NP Rank:
Hitchcock Fans In Search Of Movie Locations Will Find The Bay Area...
Oct 21 2008
SAN FRANCISCO — I've always wondered how Scottie got down from that building he was dangling from in the opening scene of "Vertigo." I've also wondered how the inquest went after a second, identical blond woman plummets from the top of the Mission San Juan Bautista bell tower.
Those are things we "Vertigo" lovers will never know, but as the film turns 50 this year, we can revel in director Alfred Hitchcock's classic, as well as his love for San Francisco.

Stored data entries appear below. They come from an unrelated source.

(** X14: a Thought that the render refuses takes the interface down for
    good. When the response to an outstanding tick of a mounted component
    carries a body that the render refuses (the overlay of LiveCognitiveCamera
    and CognitiveAISystem on a truthy body whose summary, uncertainty or risk
    level cannot be read or whose summary or level is an object; the timeline
    of CinematicCognitiveUI on a body whose summary cannot be read or is an
    object), the body is committed as the Thought (and pushed on the history
    of CinematicCognitiveUI), the tree is removed and its timer cleared, and
    nothing that happens afterwards (responses to the ticks still
    outstanding, clicks) mounts it again, changes its state or sets a timer:
    polling has stopped. *)
Theorem refused_thought_stops_polling :
  forall (voices : list voice) (data : value),
    (forall m k,
        overlay_renders data = false ->
        alive m = true -> k < length (pending m) ->
        crashed_for_good LiveCognitiveCamera_app m k data
        /\ LiveCognitiveCamera.thought
             (committed
                (fst (act LiveCognitiveCamera_app m
                        (Respond k (received data))))) = data)
    /\ (forall m k,
           record_ok data = false ->
           alive m = true -> k < length (pending m) ->
           crashed_for_good (CinematicCognitiveUI_app voices) m k data
           /\ CinematicCognitiveUI.history
                (committed
                   (fst (act (CinematicCognitiveUI_app voices) m
                           (Respond k (received data)))))
              = data :: firstn 6 (CinematicCognitiveUI.history (committed m)))
    /\ (forall m k,
           overlay_renders data = false ->
           alive m = true -> k < length (pending m) ->
           crashed_for_good CognitiveAISystem_app m k data
           /\ CognitiveAISystem.thought
                (committed
                   (fst (act CognitiveAISystem_app m
                           (Respond k (received data))))) = data).
Proof.
  intros voices data. split; [|split]; intros m k Hd Ha Hk.
  - split.
    + apply crashed_for_good_of; try assumption; try reflexivity.
      * intros s i. apply LiveCognitiveCamera_handler_untimed.
      * intros r _.
        cbn [renders LiveCognitiveCamera_app app_comp c_tick
               LiveCognitiveCamera.comp].
        rewrite LiveCognitiveCamera_tick_commits. exact Hd.
    + destruct (nth_error (pending m) k) as [r|] eqn:Hn;
        [|apply nth_error_None in Hn; lia].
      rewrite (act_commits LiveCognitiveCamera_app m k r _ Ha Hn).
      apply LiveCognitiveCamera_tick_commits.
  - split.
    + apply crashed_for_good_of; try assumption; try reflexivity.
      * intros s i. apply CinematicCognitiveUI_handler_untimed.
      * intros r _.
        cbn [renders CinematicCognitiveUI_app app_comp c_tick
               CinematicCognitiveUI.comp].
        apply (cinematic_renders_refused _ data); [|exact Hd].
        destruct (CinematicCognitiveUI_tick_commits voices r (committed m)
                    data) as [_ Hh].
        exact (eq_ind_r (In data) (in_eq data _) Hh).
    + destruct (nth_error (pending m) k) as [r|] eqn:Hn;
        [|apply nth_error_None in Hn; lia].
      rewrite (act_commits (CinematicCognitiveUI_app voices) m k r _ Ha Hn).
      apply CinematicCognitiveUI_tick_commits.
  - split.
    + apply crashed_for_good_of; try assumption; try reflexivity.
      * intros s i. apply CognitiveAISystem_handler_untimed.
      * intros r _.
        cbn [renders CognitiveAISystem_app app_comp c_tick
               CognitiveAISystem.comp].
        rewrite CognitiveAISystem_tick_commits. exact Hd.
    + destruct (nth_error (pending m) k) as [r|] eqn:Hn;
        [|apply nth_error_None in Hn; lia].
      rewrite (act_commits CognitiveAISystem_app m k r _ Ha Hn).
      apply CognitiveAISystem_tick_commits.
Qed.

The film is a virtual travelogue of the city, and although Hitchock shot his interiors on Hollywood sets, many of the locations for exterior shots remain to form the framework for a "Vertigo" lover's tour of the Bay Area.

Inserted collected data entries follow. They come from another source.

(** ** Results and earlier calls *)

(** C3, amended.  Leaving aside [add_item] and the four functions that go
    through the file system ([read_file], [write_config], [copy_file],
    [load_json]), a call returns the same result (or raises the same
    exception) whatever calls were made before it.  [add_item] called with
    a list returns that list with the item appended, so its result is fixed
    by its arguments and what the list holds at the call; only without
    [items] does it depend on earlier calls.  No function at all reads or
    writes the globals [user_data] and [counter]: with other values in them
    every call gives the same result and leaves them as they are. *)
Theorem results_ignore_earlier_calls :
  (forall (c : call) (before : list call) (w : world),
      keeps_no_state c = true ->
      outcome c (run_calls before w) = outcome c w)
  /\ (forall (item : pyval) (l : nat) (xs : list pyval) (w : world),
         w_heap w !! l = Some xs ->
         outcome (Call_add_item item (Some l)) w = Return (R_val (VList (xs ++ [item]))))
  /\ (forall (c : call) (user_data : list (string * pyval)) (counter : Z) (w : world),
         fst (run c (with_globals user_data counter w)) = fst (run c w)
         /\ w_user_data (snd (run c w)) = w_user_data w
         /\ w_counter (snd (run c w)) = w_counter w).
Proof.
  split; [| split].
  - intros c before w Hc.
    destruct (stateless_run c Hc) as (f & Hrun & Hderef).
    unfold outcome. now rewrite !Hrun, !Hderef, cwd_run_calls.
  - intros item l xs w Hl. unfold outcome, run, m_map, add_item.
    cbn [rmap deref w_heap set_heap default]. unfold id.
    now rewrite lookup_alter_eq, Hl.
  - intros c u n w. split; [| split].
    + now rewrite blind_run.
    + pose proof (blind_run c (w_user_data w) (w_counter w) w) as H.
      rewrite with_globals_same in H. now rewrite H.
    + pose proof (blind_run c (w_user_data w) (w_counter w) w) as H.
      rewrite with_globals_same in H. now rewrite H.
Qed.

(** ** File objects *)

(** A successful [open] registers one new file object, which was not open
    before; a failed one changes nothing. *)
Lemma py_open_ok (path : string) (m : mode) (w w1 : world) (fd : nat) :
  py_open path m w = (Return fd, w1) ->
  exists fs',
    fd = fresh (dom (w_open w))
    /\ w1 = set_files fs' (<[fd := Handle path m 0 ""]> (w_open w)) (EvOpen fd path m) w
    /\ (writing m = false -> fs' = w_fs w /\ exists f, w_fs w !! path = Some f).
Proof.
  unfold py_open, new_handle. intros H.
  destruct (w_fs w !! path) as [f |] eqn:Hf; destruct (writing m) eqn:Hm;
    try destruct (f_writable f); try destruct (f_readable f);
    try discriminate H; injection H as <- <-; eexists; repeat split;
    try discriminate; eauto.
Qed.

Lemma py_open_raise (path : string) (m : mode) (w w1 : world) (e : exn) :
  py_open path m w = (Raise e, w1) -> w1 = w /\ is_Exception (exn_cls e) = true.
Proof.
  unfold py_open, new_handle. intros H.
  destruct (w_fs w !! path) as [f |]; destruct (writing m);
    try destruct (f_writable f); try destruct (f_readable f);
    try discriminate H; injection H as <- <-; split; reflexivity.
Qed.

Lemma fresh_not_open (w : world) : w_open w !! fresh (dom (w_open w)) = None.
Proof. apply not_elem_of_dom, is_fresh. Qed.

(** C6.  [load_json] never lets an exception out.  When the file exists,
    is readable and its text decodes to [v], it returns [v].  When the file
    is missing, or not readable, or its text does not decode, it returns
    the empty dict (after printing the error). *)
Theorem load_json_never_raises (filename : string) (w : world) :
  (exists v w', load_json filename w = (Return v, w'))
  /\ (forall f v,
         w_fs w !! filename = Some f -> f_readable f = true ->
         json_loads (f_data f) = inr v ->
         fst (load_json filename w) = Return v)
  /\ (w_fs w !! filename = None -> fst (load_json filename w) = Return (VDict []))
  /\ (forall f,
         w_fs w !! filename = Some f -> f_readable f = false ->
         fst (load_json filename w) = Return (VDict []))
  /\ (forall f msg,
         w_fs w !! filename = Some f -> f_readable f = true ->
         json_loads (f_data f) = inl msg ->
         fst (load_json filename w) = Return (VDict [])
         /\ w_stdout (snd (load_json filename w))
            = w_stdout w +:+ "Error: " +:+ msg +:+ newline).
Proof.
  unfold load_json, m_try_Exception, m_with, json_load, m_bind, py_open, new_handle.
  destruct (w_fs w !! filename) as [f |] eqn:Hf; cbn [writing].
  - destruct (f_readable f) eqn:Hr.
    + unfold py_read. cbn [w_open w_fs set_files]. rewrite lookup_insert_eq.
      cbn [h_mode writing h_path h_pos]. rewrite Hf, str_drop_0.
      destruct (json_loads (f_data f)) as [msg | v] eqn:Hj.
      * unfold m_raise, py_close. cbn [w_open set_files]. rewrite lookup_insert_eq.
        cbn [is_Exception exn_cls]. unfold py_print, m_ret.
        cbn [fst snd w_stdout set_stdout set_files exn_str py_str].
        repeat split; intros; simplify_eq; try congruence; try reflexivity; eauto.
        match goal with
        | H1 : json_loads ?x = inl ?a, H2 : json_loads ?x = inl ?b |- _ =>
            rewrite H1 in H2; injection H2 as <-
        end.
        now rewrite (str_app_assoc "Error: ").
      * unfold m_ret, py_close. cbn [w_open set_files]. rewrite lookup_insert_eq.
        cbn [fst snd].
        repeat split; intros; simplify_eq; try congruence; try reflexivity; eauto.
    + cbn [is_Exception exn_cls os_error]. unfold py_print, m_ret. cbn [fst snd].
      repeat split; intros; simplify_eq; try congruence; try reflexivity; eauto.
  - cbn [is_Exception exn_cls os_error]. unfold py_print, m_ret. cbn [fst snd].
    repeat split; intros; simplify_eq; try congruence; try reflexivity; eauto.
Qed.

You don't even have to worry if you're afraid of heights, because the really high locations — from the rooftops James Stewart scampered across in the opening shots to the lethal bell tower — don't really exist.
Also no longer in existence, sadly, is Ernie's, where Scottie (Stewart) first glimpses Madeleine (Kim Novak) dining. Ernie's closed back in the '90s, but I ate there before that happened, and I understand why it was one of Hitch's favorite eateries.
I tried to find Ernie's on a recent trip back to San Francisco. It used to be at 847 Montgomery St. Now, there apparently is no 847. A store called Carrots at 843 Montgomery St. looks like it has taken over the space.
Some of the other exteriors aren't around anymore, either, including the stores where Scottie transforms Judy back into Madeleine. (If you haven't seen the movie, you have no idea what I'm talking about, and you need to do something about that. Like rent the movie.)
Many of the outdoor locations, though, are still very much around. Here are some high points:
1. Scottie's apartment. It's at 900 Lombard St. — not on the crazy, crooked part of Lombard, but just below that on the hillside. The railing at the entrance has changed from one with a Chinese motif to your basic iron rail. The little shrubs outside the apartment are now very tall. And the door's no longer red. I don't know who lives there, and, no, I didn't knock on the door and say I'd just taken a dip in the bay and needed to dry off. But I was tempted.
2. Madeleine's apartment building. The Brocklebank Building is at the top of Nob Hill at the corner of Mason and Sacramento streets. The stately apartment building was once home to iconic San Francisco columnist Herb Caen.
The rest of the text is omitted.